Work instruction: In the listing below, find the line with "Fixpoint calls_from (s" and the line with "Definition add_to_tests (name". Repeat those two lines and all lines between them exactly.

Material provided:
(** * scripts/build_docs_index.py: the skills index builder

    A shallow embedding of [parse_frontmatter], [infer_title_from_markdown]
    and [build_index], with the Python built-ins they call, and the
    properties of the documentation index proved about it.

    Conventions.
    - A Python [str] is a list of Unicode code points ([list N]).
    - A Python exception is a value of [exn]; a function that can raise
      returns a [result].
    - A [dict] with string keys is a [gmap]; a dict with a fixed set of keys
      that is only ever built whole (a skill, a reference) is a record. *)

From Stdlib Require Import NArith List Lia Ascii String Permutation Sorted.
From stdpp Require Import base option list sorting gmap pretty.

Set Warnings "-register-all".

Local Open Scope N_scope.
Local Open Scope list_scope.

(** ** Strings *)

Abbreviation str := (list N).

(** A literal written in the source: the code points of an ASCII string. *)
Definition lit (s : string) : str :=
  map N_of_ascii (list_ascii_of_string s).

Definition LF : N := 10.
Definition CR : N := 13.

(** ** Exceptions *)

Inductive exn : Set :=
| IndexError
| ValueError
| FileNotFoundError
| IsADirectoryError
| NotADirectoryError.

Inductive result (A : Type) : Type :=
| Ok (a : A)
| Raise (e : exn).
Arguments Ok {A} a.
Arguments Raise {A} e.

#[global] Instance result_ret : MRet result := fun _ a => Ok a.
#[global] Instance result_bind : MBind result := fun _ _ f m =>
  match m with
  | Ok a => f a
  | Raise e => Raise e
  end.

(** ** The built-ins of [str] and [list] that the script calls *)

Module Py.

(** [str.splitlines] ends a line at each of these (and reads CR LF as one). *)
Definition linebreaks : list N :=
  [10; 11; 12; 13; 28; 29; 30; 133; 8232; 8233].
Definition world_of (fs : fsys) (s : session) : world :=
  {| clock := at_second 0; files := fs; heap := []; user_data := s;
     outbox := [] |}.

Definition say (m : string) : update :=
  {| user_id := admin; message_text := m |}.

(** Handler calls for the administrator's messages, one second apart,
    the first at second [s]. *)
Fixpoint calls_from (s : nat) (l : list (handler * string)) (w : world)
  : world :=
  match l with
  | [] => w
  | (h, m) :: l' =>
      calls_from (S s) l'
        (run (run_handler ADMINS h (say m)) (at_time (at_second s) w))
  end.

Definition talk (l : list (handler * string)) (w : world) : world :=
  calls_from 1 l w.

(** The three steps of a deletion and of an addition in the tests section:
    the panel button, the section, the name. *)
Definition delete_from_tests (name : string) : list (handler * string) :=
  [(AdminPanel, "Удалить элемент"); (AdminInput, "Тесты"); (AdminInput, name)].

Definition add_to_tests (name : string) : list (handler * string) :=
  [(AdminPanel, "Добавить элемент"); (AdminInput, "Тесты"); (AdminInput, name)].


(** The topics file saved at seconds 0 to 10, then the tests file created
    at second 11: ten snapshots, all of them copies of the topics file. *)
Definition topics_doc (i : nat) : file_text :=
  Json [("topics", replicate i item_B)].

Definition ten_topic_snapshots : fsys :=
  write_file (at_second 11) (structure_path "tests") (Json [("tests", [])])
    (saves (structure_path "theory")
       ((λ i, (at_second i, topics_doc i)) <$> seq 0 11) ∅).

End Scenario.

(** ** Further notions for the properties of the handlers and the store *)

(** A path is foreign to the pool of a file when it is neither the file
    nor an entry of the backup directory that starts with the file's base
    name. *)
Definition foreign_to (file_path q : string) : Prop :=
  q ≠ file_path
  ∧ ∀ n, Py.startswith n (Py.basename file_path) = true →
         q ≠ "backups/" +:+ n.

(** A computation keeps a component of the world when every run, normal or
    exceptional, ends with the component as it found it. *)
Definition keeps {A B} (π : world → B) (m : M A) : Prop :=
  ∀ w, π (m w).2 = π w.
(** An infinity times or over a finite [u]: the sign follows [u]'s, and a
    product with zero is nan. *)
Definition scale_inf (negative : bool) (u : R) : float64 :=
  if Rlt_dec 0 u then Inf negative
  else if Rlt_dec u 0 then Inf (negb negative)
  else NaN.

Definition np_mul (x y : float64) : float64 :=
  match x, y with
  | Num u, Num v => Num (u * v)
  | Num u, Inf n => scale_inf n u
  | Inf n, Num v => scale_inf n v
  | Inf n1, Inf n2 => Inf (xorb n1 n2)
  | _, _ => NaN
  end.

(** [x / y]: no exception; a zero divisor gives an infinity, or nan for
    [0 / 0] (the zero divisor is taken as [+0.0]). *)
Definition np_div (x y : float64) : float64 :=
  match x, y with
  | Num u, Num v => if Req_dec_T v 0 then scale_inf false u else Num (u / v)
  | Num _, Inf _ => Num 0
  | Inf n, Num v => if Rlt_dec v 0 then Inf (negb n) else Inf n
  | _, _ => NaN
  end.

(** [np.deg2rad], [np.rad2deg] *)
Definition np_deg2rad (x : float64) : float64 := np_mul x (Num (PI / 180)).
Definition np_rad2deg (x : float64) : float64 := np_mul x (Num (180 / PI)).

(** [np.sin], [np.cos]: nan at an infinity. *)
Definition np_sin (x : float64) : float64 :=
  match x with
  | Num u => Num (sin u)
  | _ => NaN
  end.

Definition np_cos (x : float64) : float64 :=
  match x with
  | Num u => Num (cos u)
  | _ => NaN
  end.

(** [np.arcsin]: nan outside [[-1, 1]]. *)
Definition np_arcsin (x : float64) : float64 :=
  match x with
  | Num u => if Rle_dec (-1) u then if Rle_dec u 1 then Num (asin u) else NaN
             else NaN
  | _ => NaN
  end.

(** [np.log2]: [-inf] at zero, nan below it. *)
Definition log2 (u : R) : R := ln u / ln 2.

Response to this task:
Fixpoint calls_from (s : nat) (l : list (handler * string)) (w : world)
  : world :=
  match l with
  | [] => w
  | (h, m) :: l' =>
      calls_from (S s) l'
        (run (run_handler ADMINS h (say m)) (at_time (at_second s) w))
  end.

Definition talk (l : list (handler * string)) (w : world) : world :=
  calls_from 1 l w.

(** The three steps of a deletion and of an addition in the tests section:
    the panel button, the section, the name. *)
Definition delete_from_tests (name : string) : list (handler * string) :=
  [(AdminPanel, "Удалить элемент"); (AdminInput, "Тесты"); (AdminInput, name)].

Definition add_to_tests (name : string) : list (handler * string) :=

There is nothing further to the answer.